Places offering unique and comfortable stays in and around Havasu Falls include:
Havasu Falls Lodge reservation
If you are not interested in camping, the Havasupai Lodge in Supai, Arizona, is an ideal alternative.
Situated 2 miles from the Havasu Falls Campground and Havasu Falls, it is the only lodging option within the Grand Canyon.
The Lodge not only accepts online reservations but also acknowledges them by telephone.
Visitors must either hike or ride a mule for 8 miles to access the Lodge or take a helicopter if they’re lucky enough to get one of the few available first come, first serve flights.
The Havasupai Lodge is the best and only option for a comfortable stay in the area.
Permit for Havasu Falls
Obtaining the necessary permit to climb Havasu Falls is the most challenging aspect of visiting the Havasu Falls Trail.
Securing a reservation at Havasupai Falls is notoriously tricky, and even if successful, acquiring a permit can be quite a challenge.
How to Apply
Applying for a permit to climb Havasu Falls can only be done online.
Create an account on the Havasupai Reservations Website, which is necessary for a camping area reservation.
Additionally, bear in mind that there are no phone reservations.

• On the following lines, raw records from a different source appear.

Lemma destroy_all_dom cs : forall h, dom (each_client destroy_connection cs h).2 = dom h.
Proof.
  induction cs as [|[k c] cs IH]; intros h; cbn [each_client]; [done|].
  specialize (IH (heap_of (destroy_connection (with_heap h c)))).
  destruct (each_client destroy_connection cs _) as [cs' h']. cbn [snd] in *. rewrite IH.
  exact (erase_all_dom_signals _ (locals (publishing (with_heap h c)))).
Qed.

Lemma act_sound D m x s :
  m + 1 < 2 ^ 32 - 1 -> (forall a, x = act_add_signal a -> a ∈ D) -> sound D m s -> sound D (m + 1) (act x s).
Proof.
  intros Hm Hx Hs.
  assert (Hw : forall s', sound D m s' -> sound D (m + 1) s') by (intros s'; apply sound_mono; lia).
  destruct x as [a|a|p b|p cert key ca b| |i b|n|method params|e|k x|]; cbn [act].
  - apply add_signal_sound; [by apply Hx|done|done].
  - by apply Hw, remove_signal_sound.
  - apply Hw. by destruct Hs.
  - apply Hw. unfold add_tls_listener. destruct (Tls.make_server_tls_context _ _ _ _); by destruct Hs.
  - apply Hw. by destruct Hs.
  - apply Hw. unfold accepted, on_listener_accept, on_tls_listener_accept.
    destruct (listeners s !! i) as [l|]; [|done]. destruct (secure l), b; by destruct Hs.
  - apply Hw. by destruct Hs.
  - by apply Hw, command_sound.
  - apply Hw, upgrade_sound; [lia|done].
  - by apply Hw, client_signal_sound.
  - apply Hw. unfold close. destruct (closed s); [done|]. apply raise_sound. destruct Hs as [H1 H2 H3 H4 H5].
    split; try done. cbn. by rewrite destroy_all_dom.
Qed.

Lemma acts_sound D xs : forall m s,
  m + Z.of_nat (length xs) < 2 ^ 32 - 1 -> (forall a, act_add_signal a ∈ xs -> a ∈ D) -> sound D m s ->
  sound D (m + Z.of_nat (length xs)) (acts xs s).
Proof.
  induction xs as [|x xs IH]; intros m s Hm Hx Hs; cbn [acts fold_left length] in *.
  { eapply sound_mono; [|exact Hs]. cbn. lia. }
  eapply sound_mono; [|apply (IH (m + 1)); [lia| |]]; [lia| |].
  - intros a Ha. apply Hx. by right.
  - apply act_sound; [lia| |done]. intros a ->. apply Hx. by left.
Qed.

(** ** Properties *)

(** C10: every connected client is offered exactly the signals of the server: at
    any point of a history (signals added and removed, clients upgraded at any
    moment, whatever they send and whatever is requested over HTTP, connections
    ending, the server closing) each remaining connection is attached and has
    each signal of the server registered, once, and no other; and the list that
    new connections are given holds each signal once.  The application's
    signals exist, and there are fewer than 2^32 - 1 steps. *)
Theorem clients_have_the_signals xs h :
  (forall a, act_add_signal a ∈ xs -> is_Some (h !! a)) -> Z.of_nat (length xs) < 2 ^ 32 - 1 ->
  let s := acts xs (make h) in
  NoDup (ordered_signals s) /\ (forall a, a ∈ ordered_signals s <-> a ∈ signals s) /\
  forall k c, (k, c) ∈ clients s ->
    attached c = true /\
    (forall a, a ∈ signals s <-> exists n, places (locals (publishing c)) !! n = Some a) /\
    (forall n n' a, places (locals (publishing c)) !! n = Some a ->
       places (locals (publishing c)) !! n' = Some a -> n = n').
Proof.
  intros Hx Hl. cbn zeta.
  destruct (acts_sound (dom h) xs 0 (make h)) as [[H1 H1'] H2 H3 H4 H5]; [lia| | |].
  - intros a Ha. by apply elem_of_dom, Hx.
  - by repeat constructor.
  - split; [done|]. split; [intros a; by rewrite <- H1', elem_of_list_to_set|].
    intros k c Hin. rewrite Forall_forall in H5. destruct (H5 _ Hin) as [Ha (n & _ & Hp)]. cbn in Ha, Hp.
    split; [done|]. split; [exact (placed_addresses _ _ _ Hp)|exact (placed_once _ _ _ Hp)].
Qed.

(** ** Lemmas: the subscription counts of the shared signals *)

(** How many connections hold a subscription of the signal at [b]. *)
Definition subscribers (b : nat) (cs : list (nat * connection)) : Z :=
  foldr (fun kc n => Z.b2z (holds b (locals (publishing kc.2))) + n) 0 cs.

Is Havasu Fall open to the public?
Havasu Falls is open to the public. Visitors can hike, ride horses or take a helicopter tour to the Falls.
A hike takes four days and three nights from the Grand Canyon Village.

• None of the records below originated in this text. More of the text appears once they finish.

Lemma concat_chunks {A : Type} (seq : list A) (n m : nat) :
  List.concat (map (fun k => take n (drop (k * n) seq)) (List.seq 0 m))
  = take (m * n) seq.
Proof.
  induction m as [|m IH]; [reflexivity|].
  rewrite seq_S, map_app, concat_app, IH. cbn [map List.concat plus].
  rewrite app_nil_r, take_take_drop. f_equal. lia.
Qed.

(** X1: for a positive [n] the chunks, put end to end, are [seq]: no
    element is lost, repeated or moved. *)
Theorem chunked_concat {A : Type} (seq : list A) (n : Z) :
  0 < n ->
  exists chunks, Collector.chunked seq n = Ok chunks /\ List.concat chunks = seq.
Proof.
  intros Hn. eexists. split; [by apply chunked_positive|].
  rewrite concat_chunks. apply take_ge.
  pose proof (chunked_count_bounds (Z.of_nat (List.length seq)) n
                ltac:(lia) Hn) as [_ Hup].
  apply Nat2Z.inj_le. rewrite Nat2Z.inj_mul, !Z2Nat.id; [exact Hup | lia |].
  apply Z.div_pos; lia.
Qed.

Lemma chunked_concat_witness :
  Collector.chunked ["a"; "b"; "c"; "d"; "e"] 2
  = Ok [["a"; "b"]; ["c"; "d"]; ["e"]]
  /\ exists chunks, Collector.chunked ["a"; "b"; "c"; "d"; "e"] 2 = Ok chunks
       /\ List.concat chunks = ["a"; "b"; "c"; "d"; "e"].
Proof.
  split; [reflexivity|].
  exact (chunked_concat ["a"; "b"; "c"; "d"; "e"] 2 eq_refl).
Defined.

(** X2: for a positive [n] there are [(len(seq) + n - 1) // n] chunks, none
    is empty or longer than [n], and all but the last have exactly [n]
    elements. *)
Theorem chunked_sizes {A : Type} (seq : list A) (n : Z) (chunks : list (list A)) :
  0 < n ->
  Collector.chunked seq n = Ok chunks ->
  Z.of_nat (List.length chunks) = (Z.of_nat (List.length seq) + n - 1) / n
  /\ forall (k : nat) (c : list A), chunks !! k = Some c ->
       0 < Z.of_nat (List.length c) <= n
       /\ ((S k < List.length chunks)%nat -> Z.of_nat (List.length c) = n).
Proof.
  intros Hn. rewrite (chunked_positive seq n Hn). intros [= <-].
  pose proof (chunked_count_bounds (Z.of_nat (List.length seq)) n
                ltac:(lia) Hn) as [Hlow Hup].
  assert (Hm : 0 <= (Z.of_nat (List.length seq) + n - 1) / n)
    by (apply Z.div_pos; lia).
  rewrite length_map, length_seq. split; [lia|].
  intros k c Hc. rewrite list_lookup_fmap in Hc.
  destruct (List.seq 0 _ !! k) as [k'|] eqn:Hk; [|discriminate].
  apply lookup_seq in Hk as [-> Hlt]. cbn in Hc. injection Hc as <-.
  rewrite length_take, length_drop.
  assert (Hkn : Z.of_nat (k * Z.to_nat n) = Z.of_nat k * n)
    by (rewrite Nat2Z.inj_mul, Z2Nat.id; lia).
  split; [nia|]. intros Hnext. nia.
Qed.

Lemma chunked_sizes_witness :
  Z.of_nat (List.length [["a"; "b"]; ["c"; "d"]; ["e"]]) = (5 + 2 - 1) / 2
  /\ forall (k : nat) (c : list string),
       [["a"; "b"]; ["c"; "d"]; ["e"]] !! k = Some c ->
       0 < Z.of_nat (List.length c) <= 2
       /\ ((S k < 3)%nat -> Z.of_nat (List.length c) = 2).
Proof.
  exact (chunked_sizes ["a"; "b"; "c"; "d"; "e"] 2
           [["a"; "b"]; ["c"; "d"]; ["e"]] eq_refl eq_refl).
Defined.

(** X3: the edges of [chunked]: a step of 0 makes [range] raise
    [ValueError]; a negative [n] yields no chunk at all, whatever [seq]
    holds; an empty [seq] yields no chunk. *)
Theorem chunked_edges {A : Type} (seq : list A) (n : Z) :
  Collector.chunked seq 0 = Raise ValueError
  /\ (n < 0 -> Collector.chunked seq n = Ok [])
  /\ (n <> 0 -> Collector.chunked (@nil A) n = Ok []).
Proof.
  split; [reflexivity|]. split.
  - intros Hn. unfold Collector.chunked, PyList.range0.
    destruct (Z.eqb_spec n 0); [lia|].
    destruct (Z.ltb_spec n 0); [reflexivity | lia].
  - intros Hn. unfold Collector.chunked, PyList.range0.
    destruct (Z.eqb_spec n 0); [done|].
    destruct (Z.ltb_spec n 0) as [_|Hpos]; [reflexivity|].
    cbn [List.length Z.of_nat]. rewrite Z.div_small by lia. reflexivity.
Qed.

(** ** The Loader: what a load does to the store *)

Lemma process_game_steps
    (cur : db) (game : pgn_game) (cur' : db) (g : Game.row) :
  process_game cur game = Ok (cur', g) ->
  exists cur1 oid wr br,
    upsert_opening cur (get (headers game) "ECO" "?")
      (get (headers game) "Opening" "Unknown") = Ok (cur1, oid)
    /\ get_int (headers game) "WhiteElo" = Ok wr
    /\ get_int (headers game) "BlackElo" = Ok br
    /\ build_game_dict game
         (upsert_player cur1 (get (headers game) "White" "?") wr).2
         (upsert_player
            (upsert_player cur1 (get (headers game) "White" "?") wr).1
            (get (headers game) "Black" "?") br).2
         wr br oid = Ok g
    /\ cur' = insert_game
                (upsert_player
                   (upsert_player cur1 (get (headers game) "White" "?") wr).1
                   (get (headers game) "Black" "?") br).1
                g.
Proof.
  unfold process_game.
  destruct (upsert_opening cur _ _) as [[cur1 oid]|]; [|discriminate].
  cbn [mbind result_bind].
  destruct (get_int _ "WhiteElo") as [wr|]; [|discriminate].
  destruct (get_int _ "BlackElo") as [br|]; [|discriminate].
  cbn [mbind result_bind].
  destruct (upsert_player cur1 _ wr) as [cur2 wid] eqn:Hw.
  destruct (upsert_player cur2 _ br) as [cur3 bid] eqn:Hb.
  destruct (build_game_dict game wid bid wr br oid) as [g'|] eqn:Hg;
    [|discriminate].
  cbn [mbind result_bind]. intros [= <- <-].
  exists cur1, oid, wr, br.
  rewrite Hw. cbn [fst snd]. rewrite Hb. cbn [fst snd].
  repeat split; try reflexivity. exact Hg.
Qed.

Lemma process_game_failure (cur : db) (game : pgn_game) :
  match failure game with
  | Some e => process_game cur game = Raise e
  | None => exists cur' g, process_game cur game = Ok (cur', g)
  end.
Proof.
  unfold failure.
  destruct (opening_family _) as [f|e] eqn:Hf.
  - destruct (get_int _ "WhiteElo") as [wr|e] eqn:Hw.
    + destruct (get_int _ "BlackElo") as [br|e] eqn:Hb.
      * destruct (process_game_ok cur game f wr br Hf Hw Hb)
          as (cur' & g & Hg & _).
        by exists cur', g.
      * unfold process_game, upsert_opening.
        rewrite Hf. cbn [mbind result_bind]. by rewrite Hw, Hb.
    + unfold process_game, upsert_opening.
      rewrite Hf. cbn [mbind result_bind]. by rewrite Hw.
  - unfold process_game, upsert_opening. by rewrite Hf.
Qed.

Lemma failure_loadable (game : pgn_game) :
  failure game = None <-> loadable game.
Proof.
  unfold failure, loadable. split.
  - destruct (opening_family _) as [f|]; [|discriminate].
    destruct (get_int _ "WhiteElo") as [wr|]; [|discriminate].
    destruct (get_int _ "BlackElo") as [br|]; [|discriminate].
    intros _. repeat split; by eexists.
  - intros ((f & ->) & (wr & ->) & (br & ->)). reflexivity.
Qed.

Lemma process_games_outcome (store : list pgn_game) :
  forall (cur : db) (game_ct : Z),
    match first_failure store with
    | Some e => process_games cur game_ct store = Raise e
    | None =>
        exists cur', process_games cur game_ct store
                     = Ok (cur', game_ct + Z.of_nat (List.length store),
                           thousands game_ct (List.length store))
    end.
Proof.
  induction store as [|game rest IH]; intros cur game_ct.
  - cbn. exists cur. do 3 f_equal. lia.
  - cbn [first_failure process_games List.length thousands].
    pose proof (process_game_failure cur game) as Hgame.
    destruct (failure game) as [e|].
    + by rewrite Hgame.
    + destruct Hgame as (cur1 & g & ->). cbn [mbind result_bind].
      specialize (IH cur1 (game_ct + 1)).
      destruct (first_failure rest) as [e|].
      * by rewrite IH.
      * destruct IH as (cur' & ->). cbn [mbind result_bind].
        exists cur'. do 3 f_equal. lia.
Qed.

(** X4: whether a load goes through is decided by the records alone, not by
    what the store holds: it goes through when every record is loadable,
    and otherwise it ends with the exception of the first record that is
    not, whatever precedes and follows that record. *)
Theorem process_pgn_outcome (cur : db) (store : list pgn_game) :
  match first_failure store with
  | Some e => process_pgn cur store = Raise e
  | None => exists cur' out, process_pgn cur store = Ok (cur', out)
  end
  /\ (first_failure store = None
      <-> forall game, game ∈ store -> loadable game)
  /\ forall e, first_failure store = Some e ->
       e = IndexError \/ e = ValueError.
Proof.
  split; [|split].
  - unfold process_pgn.
    pose proof (process_games_outcome store cur 0) as Hloop.
    destruct (first_failure store) as [e|].
    + by rewrite Hloop.
    + destruct Hloop as (cur' & ->). cbn [mbind result_bind]. by eexists _, _.
  - induction store as [|game rest IH]; cbn [first_failure].
    + split; [|done]. intros _ game Hin. by inversion Hin.
    + destruct (failure game) as [e|] eqn:Hfail.
      * split; [discriminate|]. intros Hall.
        assert (Hl : loadable game) by (apply Hall; by left).
        apply failure_loadable in Hl. congruence.
      * rewrite IH. apply failure_loadable in Hfail. split.
        -- intros Hall g [->|Hin]%elem_of_cons; [done | by apply Hall].
        -- intros Hall g Hin. apply Hall. by right.
  - induction store as [|game rest IH]; cbn [first_failure]; [discriminate|].
    destruct (failure game) as [e'|] eqn:Hfail; [|exact IH].
    intros e [= <-]. unfold failure in Hfail.
    destruct (opening_family _) as [f|e0] eqn:Hf.
    + right.
      destruct (get_int _ "WhiteElo") as [wr|e1] eqn:Hw.
      * destruct (get_int _ "BlackElo") as [br|e2] eqn:Hb; [discriminate|].
        injection Hfail as <-. unfold get_int in Hb.
        destruct (headers game !! "BlackElo"); [|discriminate].
        by apply int_raises in Hb.
      * injection Hfail as <-. unfold get_int in Hw.
        destruct (headers game !! "WhiteElo"); [|discriminate].
        by apply int_raises in Hw.
    + left. injection Hfail as <-. unfold opening_family in Hf.
      destruct (PyStr.contains ":" _);
        [destruct (PyStr.split_sep ":" _) | destruct (PyStr.split_ws _)];
        cbn in Hf; congruence.
Qed.

Lemma process_pgn_inv
    (cur : db) (store : list pgn_game) (cur' : db) (out : list progress) :
  process_pgn cur store = Ok (cur', out) ->
  exists total outs,
    process_games cur 0 store = Ok (cur', total, outs)
    /\ out = (outs ++ [Finished total])%list.
Proof.
  unfold process_pgn.
  destruct (process_games cur 0 store) as [[[c total] outs]|]; [|discriminate].
  cbn [mbind result_bind]. intros [= <- <-]. by exists total, outs.
Qed.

All visitors need to get a permit from the Havasupai Reservation in advance.
What is the best month to hike Havasu Falls?
The best time to visit Havasu Falls is early spring, Late fall or winter.

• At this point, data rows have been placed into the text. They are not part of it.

(** * zipline-fmp-ingest: the retrying FMP client and the reshaping stage

    A shallow embedding of [fmp.py] and [ingest.py].  Python code that talks
    to the outside (the API callable, the logger, [sleep], the three zipline
    writers) is run in a small monad that threads the interpreter state and
    collects the observable events of a run; pandas frames are finite lists
    of labelled rows. *)

From Stdlib Require Import ZArith QArith Qcanon.
From stdpp Require Import base option list list_numbers gmap strings
  pretty infinite sorting.

Local Open Scope string_scope.
Local Open Scope list_scope.
Set Warnings "-register-all".

(** ** Python values, exceptions and the interpreter monad *)

Module Python.

(** JSON-like values: what the API returns and what a [params] dictionary
    holds.  Python compares [1] and [1.0] equal, hence one numeric case over
    the canonical rationals. *)
Inductive pyval :=
| VNone
| VBool (b : bool)
| VNum (x : Qc)
| VStr (s : string)
| VList (items : list pyval)
| VDict (entries : list (string * pyval)).

(** [bool(v)] *)
Definition truthy (v : pyval) : bool :=
  match v with
  | VNone => false
  | VBool b => b
  | VNum x => negb (Qeq_bool x 0)
  | VStr s => negb (String.eqb s "")
  | VList items => match items with [] => false | _ => true end
  | VDict entries => match entries with [] => false | _ => true end
  end.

During these seasons, the temperature is pleasant and hiking is easy.
Summer temperatures are high and make a hike to the falls very difficult.
How much does it cost to go to Havasu Falls?
It costs $100 per person on a weekday night and $125 per person on a weekend night.
All the campground reservations are made for 3 nights and 4 days.
Hence, the total hike to Havasu Falls is $300 to $375 per person.
A helicopter trip to Havasu Falls costs $170.
Is Havasu difficult to hike?
A hike to Havasu Falls is moderate to challenging.
The hiking trail is 10 miles filled with a rocky and sandy trail.
With a great elevation of 2500 feet and steep switchbacks into the canyon, it is pretty challenging for beginners.
The remainder of the hike is easy and involves a long walk.
How long does it take to walk to Havasu Falls?
It takes 3 nights and 4 days to hike to Havasu Falls.
No day hikes are permitted and all reservations are made for 3 nights.